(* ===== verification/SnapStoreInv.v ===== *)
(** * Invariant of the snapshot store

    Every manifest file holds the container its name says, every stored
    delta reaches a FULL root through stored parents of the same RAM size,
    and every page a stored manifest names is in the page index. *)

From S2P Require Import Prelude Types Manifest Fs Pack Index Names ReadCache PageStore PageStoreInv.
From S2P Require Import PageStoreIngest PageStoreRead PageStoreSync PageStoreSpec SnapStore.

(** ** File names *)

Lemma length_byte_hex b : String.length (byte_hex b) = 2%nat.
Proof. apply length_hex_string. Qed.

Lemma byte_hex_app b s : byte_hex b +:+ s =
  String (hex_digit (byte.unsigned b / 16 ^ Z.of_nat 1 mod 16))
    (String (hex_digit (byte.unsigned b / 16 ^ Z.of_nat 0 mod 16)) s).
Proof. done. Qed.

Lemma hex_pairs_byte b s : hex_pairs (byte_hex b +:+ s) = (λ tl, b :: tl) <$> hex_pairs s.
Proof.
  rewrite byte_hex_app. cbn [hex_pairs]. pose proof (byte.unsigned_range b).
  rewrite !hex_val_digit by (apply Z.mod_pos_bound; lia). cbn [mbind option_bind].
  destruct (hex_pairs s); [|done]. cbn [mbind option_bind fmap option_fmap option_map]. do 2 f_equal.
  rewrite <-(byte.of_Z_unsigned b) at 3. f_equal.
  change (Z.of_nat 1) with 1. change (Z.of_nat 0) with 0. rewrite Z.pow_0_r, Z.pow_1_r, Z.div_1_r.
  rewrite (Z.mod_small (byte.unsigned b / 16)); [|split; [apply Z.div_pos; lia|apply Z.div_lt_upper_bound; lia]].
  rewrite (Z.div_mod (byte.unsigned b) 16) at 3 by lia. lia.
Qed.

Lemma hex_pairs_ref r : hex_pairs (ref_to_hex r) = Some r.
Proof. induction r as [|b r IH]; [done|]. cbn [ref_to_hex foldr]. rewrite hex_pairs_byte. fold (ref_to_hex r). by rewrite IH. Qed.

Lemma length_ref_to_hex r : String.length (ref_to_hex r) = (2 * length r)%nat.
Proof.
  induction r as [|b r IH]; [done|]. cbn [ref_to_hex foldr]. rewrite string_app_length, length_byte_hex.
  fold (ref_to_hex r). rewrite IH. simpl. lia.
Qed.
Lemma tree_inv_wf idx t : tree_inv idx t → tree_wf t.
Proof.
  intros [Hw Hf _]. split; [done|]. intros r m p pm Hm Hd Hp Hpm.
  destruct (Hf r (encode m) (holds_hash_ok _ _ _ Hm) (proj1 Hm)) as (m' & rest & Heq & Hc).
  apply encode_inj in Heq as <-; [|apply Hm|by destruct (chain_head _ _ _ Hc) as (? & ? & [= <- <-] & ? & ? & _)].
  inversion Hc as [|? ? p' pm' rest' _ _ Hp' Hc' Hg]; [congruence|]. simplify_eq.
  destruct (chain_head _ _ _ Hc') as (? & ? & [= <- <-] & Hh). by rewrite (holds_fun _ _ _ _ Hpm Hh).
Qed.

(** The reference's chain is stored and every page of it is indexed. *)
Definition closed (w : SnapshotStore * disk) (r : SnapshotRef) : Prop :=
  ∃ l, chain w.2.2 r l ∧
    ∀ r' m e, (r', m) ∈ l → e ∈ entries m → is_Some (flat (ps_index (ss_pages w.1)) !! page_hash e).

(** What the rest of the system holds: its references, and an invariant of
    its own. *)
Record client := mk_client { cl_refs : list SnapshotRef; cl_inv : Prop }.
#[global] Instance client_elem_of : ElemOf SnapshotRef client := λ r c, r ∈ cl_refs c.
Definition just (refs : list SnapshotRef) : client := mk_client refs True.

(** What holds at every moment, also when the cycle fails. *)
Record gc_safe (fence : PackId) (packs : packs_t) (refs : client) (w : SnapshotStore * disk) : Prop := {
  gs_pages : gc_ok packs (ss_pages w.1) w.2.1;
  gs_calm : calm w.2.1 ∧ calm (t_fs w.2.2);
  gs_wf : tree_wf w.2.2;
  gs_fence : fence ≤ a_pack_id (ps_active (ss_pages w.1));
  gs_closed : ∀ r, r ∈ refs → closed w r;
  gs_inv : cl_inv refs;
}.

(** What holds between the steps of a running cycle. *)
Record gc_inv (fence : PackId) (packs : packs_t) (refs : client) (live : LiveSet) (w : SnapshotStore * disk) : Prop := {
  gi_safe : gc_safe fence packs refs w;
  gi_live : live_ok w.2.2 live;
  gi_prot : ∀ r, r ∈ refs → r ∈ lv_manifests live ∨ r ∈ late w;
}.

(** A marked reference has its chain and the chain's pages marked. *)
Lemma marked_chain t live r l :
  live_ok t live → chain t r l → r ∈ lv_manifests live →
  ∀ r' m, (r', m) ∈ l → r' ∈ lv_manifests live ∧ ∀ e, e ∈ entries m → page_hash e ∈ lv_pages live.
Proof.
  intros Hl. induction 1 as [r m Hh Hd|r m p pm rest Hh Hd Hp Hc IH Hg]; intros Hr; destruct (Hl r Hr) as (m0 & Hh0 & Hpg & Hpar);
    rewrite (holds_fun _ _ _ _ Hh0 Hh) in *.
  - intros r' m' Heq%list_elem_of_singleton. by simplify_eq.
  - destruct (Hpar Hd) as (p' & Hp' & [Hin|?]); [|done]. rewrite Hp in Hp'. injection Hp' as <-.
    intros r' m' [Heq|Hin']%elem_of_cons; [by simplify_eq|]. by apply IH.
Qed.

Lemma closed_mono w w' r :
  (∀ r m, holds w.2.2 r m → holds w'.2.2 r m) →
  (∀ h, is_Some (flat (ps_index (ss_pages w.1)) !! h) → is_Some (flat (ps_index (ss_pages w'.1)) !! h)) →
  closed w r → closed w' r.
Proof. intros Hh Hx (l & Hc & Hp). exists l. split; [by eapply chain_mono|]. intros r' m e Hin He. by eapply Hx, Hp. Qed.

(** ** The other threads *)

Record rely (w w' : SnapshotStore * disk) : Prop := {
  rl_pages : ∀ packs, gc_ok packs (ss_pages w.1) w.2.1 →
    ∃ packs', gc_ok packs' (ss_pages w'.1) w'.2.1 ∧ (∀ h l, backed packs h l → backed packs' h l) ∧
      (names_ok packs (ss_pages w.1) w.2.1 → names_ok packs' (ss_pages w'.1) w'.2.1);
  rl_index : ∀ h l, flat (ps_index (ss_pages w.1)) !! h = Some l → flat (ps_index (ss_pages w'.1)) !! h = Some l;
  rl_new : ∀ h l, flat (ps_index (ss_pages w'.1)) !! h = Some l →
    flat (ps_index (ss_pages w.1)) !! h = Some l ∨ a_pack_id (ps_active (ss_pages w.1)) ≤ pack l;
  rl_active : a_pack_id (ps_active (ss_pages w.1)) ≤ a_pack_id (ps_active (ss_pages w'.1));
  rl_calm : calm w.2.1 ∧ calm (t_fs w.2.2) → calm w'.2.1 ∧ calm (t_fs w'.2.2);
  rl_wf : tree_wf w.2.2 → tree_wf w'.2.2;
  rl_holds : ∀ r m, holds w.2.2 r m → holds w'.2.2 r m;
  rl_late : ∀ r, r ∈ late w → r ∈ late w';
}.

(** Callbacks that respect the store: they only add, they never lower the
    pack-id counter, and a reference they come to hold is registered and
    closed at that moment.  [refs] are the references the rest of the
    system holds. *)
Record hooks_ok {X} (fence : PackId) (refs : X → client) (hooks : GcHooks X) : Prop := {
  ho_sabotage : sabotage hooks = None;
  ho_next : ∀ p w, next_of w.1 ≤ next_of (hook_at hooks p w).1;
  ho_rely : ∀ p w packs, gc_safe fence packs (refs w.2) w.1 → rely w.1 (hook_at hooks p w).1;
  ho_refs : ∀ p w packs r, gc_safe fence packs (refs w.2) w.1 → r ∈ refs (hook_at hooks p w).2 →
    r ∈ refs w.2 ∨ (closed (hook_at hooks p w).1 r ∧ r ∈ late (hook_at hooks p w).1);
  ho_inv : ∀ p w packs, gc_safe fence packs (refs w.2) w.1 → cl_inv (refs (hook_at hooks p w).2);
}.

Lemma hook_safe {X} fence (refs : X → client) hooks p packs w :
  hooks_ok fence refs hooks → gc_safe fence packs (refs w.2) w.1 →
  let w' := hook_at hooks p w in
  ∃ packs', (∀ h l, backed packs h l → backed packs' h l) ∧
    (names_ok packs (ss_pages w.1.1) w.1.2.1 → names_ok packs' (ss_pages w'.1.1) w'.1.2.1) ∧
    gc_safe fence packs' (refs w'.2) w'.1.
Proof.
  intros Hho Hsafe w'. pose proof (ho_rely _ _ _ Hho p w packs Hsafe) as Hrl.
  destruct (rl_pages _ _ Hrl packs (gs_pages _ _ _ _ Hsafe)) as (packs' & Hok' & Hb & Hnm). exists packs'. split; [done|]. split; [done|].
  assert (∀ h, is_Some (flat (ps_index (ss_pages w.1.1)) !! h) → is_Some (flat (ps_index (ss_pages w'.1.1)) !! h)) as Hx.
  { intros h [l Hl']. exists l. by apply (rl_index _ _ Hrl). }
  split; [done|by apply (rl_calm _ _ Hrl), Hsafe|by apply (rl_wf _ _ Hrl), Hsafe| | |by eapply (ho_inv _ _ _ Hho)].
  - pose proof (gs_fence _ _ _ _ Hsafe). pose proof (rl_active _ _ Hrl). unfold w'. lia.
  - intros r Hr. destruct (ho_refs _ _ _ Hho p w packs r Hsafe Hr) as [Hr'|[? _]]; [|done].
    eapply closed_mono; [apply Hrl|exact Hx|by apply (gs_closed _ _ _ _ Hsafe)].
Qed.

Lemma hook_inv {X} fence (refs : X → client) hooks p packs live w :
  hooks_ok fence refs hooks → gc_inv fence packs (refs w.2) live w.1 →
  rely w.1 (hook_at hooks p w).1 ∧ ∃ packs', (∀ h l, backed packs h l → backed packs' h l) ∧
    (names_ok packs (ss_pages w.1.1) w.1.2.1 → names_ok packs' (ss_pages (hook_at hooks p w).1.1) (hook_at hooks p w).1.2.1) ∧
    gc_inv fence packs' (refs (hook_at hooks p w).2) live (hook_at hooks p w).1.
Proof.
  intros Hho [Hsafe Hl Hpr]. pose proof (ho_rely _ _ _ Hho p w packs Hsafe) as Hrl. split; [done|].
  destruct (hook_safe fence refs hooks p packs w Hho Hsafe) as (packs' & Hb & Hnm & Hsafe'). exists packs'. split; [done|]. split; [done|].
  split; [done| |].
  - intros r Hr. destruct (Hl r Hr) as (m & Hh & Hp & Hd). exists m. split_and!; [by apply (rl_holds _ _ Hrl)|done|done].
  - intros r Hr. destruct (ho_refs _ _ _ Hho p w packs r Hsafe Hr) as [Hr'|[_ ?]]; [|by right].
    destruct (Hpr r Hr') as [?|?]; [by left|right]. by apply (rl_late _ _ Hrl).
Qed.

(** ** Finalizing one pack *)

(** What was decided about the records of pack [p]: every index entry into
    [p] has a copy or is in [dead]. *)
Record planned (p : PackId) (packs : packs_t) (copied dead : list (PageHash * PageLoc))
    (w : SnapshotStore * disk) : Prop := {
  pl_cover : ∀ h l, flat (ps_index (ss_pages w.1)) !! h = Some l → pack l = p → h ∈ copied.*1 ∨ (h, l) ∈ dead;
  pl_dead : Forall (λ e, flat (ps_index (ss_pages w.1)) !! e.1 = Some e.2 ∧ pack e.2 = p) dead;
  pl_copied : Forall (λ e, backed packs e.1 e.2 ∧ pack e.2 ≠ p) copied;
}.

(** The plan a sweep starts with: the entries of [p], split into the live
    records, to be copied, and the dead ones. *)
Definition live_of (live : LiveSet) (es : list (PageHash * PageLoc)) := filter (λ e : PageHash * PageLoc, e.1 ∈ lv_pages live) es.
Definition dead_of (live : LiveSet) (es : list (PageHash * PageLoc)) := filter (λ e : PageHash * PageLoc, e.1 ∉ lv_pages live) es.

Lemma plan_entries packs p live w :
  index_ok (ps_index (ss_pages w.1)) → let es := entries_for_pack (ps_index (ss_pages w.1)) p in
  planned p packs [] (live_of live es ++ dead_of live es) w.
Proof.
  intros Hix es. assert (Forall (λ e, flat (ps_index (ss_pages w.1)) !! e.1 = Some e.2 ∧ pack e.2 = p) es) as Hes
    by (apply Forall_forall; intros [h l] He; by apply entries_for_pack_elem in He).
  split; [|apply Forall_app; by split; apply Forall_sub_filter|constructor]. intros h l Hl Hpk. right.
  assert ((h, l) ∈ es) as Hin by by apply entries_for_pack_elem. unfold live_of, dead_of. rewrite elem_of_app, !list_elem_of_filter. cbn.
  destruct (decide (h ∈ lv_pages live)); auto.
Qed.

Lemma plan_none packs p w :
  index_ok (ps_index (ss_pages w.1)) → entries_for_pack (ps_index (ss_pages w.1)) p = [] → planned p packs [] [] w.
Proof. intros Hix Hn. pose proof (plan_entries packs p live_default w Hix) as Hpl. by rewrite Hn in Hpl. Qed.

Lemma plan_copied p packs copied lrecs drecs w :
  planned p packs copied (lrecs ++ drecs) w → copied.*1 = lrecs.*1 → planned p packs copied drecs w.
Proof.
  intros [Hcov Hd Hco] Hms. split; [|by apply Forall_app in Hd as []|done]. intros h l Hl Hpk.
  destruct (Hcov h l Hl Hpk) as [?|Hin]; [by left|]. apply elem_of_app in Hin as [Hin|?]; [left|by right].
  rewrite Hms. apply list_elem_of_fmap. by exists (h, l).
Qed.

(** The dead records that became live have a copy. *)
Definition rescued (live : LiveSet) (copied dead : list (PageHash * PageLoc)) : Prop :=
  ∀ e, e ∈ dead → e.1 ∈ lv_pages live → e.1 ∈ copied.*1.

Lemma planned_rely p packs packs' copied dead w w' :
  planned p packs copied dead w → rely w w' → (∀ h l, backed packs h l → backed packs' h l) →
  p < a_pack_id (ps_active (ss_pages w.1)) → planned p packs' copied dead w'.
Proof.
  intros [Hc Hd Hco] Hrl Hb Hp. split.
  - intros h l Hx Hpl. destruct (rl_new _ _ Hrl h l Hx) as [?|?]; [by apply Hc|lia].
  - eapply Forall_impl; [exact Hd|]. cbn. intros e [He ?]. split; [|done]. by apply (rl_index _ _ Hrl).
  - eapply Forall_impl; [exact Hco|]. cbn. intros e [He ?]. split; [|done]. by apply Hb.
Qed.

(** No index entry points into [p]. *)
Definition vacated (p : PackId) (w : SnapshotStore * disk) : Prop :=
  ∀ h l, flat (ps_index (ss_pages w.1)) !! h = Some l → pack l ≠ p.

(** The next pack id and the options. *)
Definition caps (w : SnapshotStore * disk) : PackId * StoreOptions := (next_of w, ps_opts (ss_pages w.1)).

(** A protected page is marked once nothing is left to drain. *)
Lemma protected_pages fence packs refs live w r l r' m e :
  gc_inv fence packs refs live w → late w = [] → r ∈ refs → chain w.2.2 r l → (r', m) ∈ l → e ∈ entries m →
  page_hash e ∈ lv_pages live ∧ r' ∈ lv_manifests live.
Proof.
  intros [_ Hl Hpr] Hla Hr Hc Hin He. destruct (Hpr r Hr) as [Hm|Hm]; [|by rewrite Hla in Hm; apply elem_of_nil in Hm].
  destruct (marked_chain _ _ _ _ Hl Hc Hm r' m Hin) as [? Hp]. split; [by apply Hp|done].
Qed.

■ ■ ■ ■

Prompt -
Nothing but an exact copy of the lines from the start of the entries through the line containing "rewrite byte_hex_app. cbn" belongs in the response.

Output for this task -
(* ===== verification/SnapStoreInv.v ===== *)
(** * Invariant of the snapshot store

    Every manifest file holds the container its name says, every stored
    delta reaches a FULL root through stored parents of the same RAM size,
    and every page a stored manifest names is in the page index. *)

From S2P Require Import Prelude Types Manifest Fs Pack Index Names ReadCache PageStore PageStoreInv.
From S2P Require Import PageStoreIngest PageStoreRead PageStoreSync PageStoreSpec SnapStore.

(** ** File names *)

Lemma length_byte_hex b : String.length (byte_hex b) = 2%nat.
Proof. apply length_hex_string. Qed.

Lemma byte_hex_app b s : byte_hex b +:+ s =
  String (hex_digit (byte.unsigned b / 16 ^ Z.of_nat 1 mod 16))
    (String (hex_digit (byte.unsigned b / 16 ^ Z.of_nat 0 mod 16)) s).
Proof. done. Qed.

Lemma hex_pairs_byte b s : hex_pairs (byte_hex b +:+ s) = (λ tl, b :: tl) <$> hex_pairs s.
Proof.
  rewrite byte_hex_app. cbn [hex_pairs]. pose proof (byte.unsigned_range b).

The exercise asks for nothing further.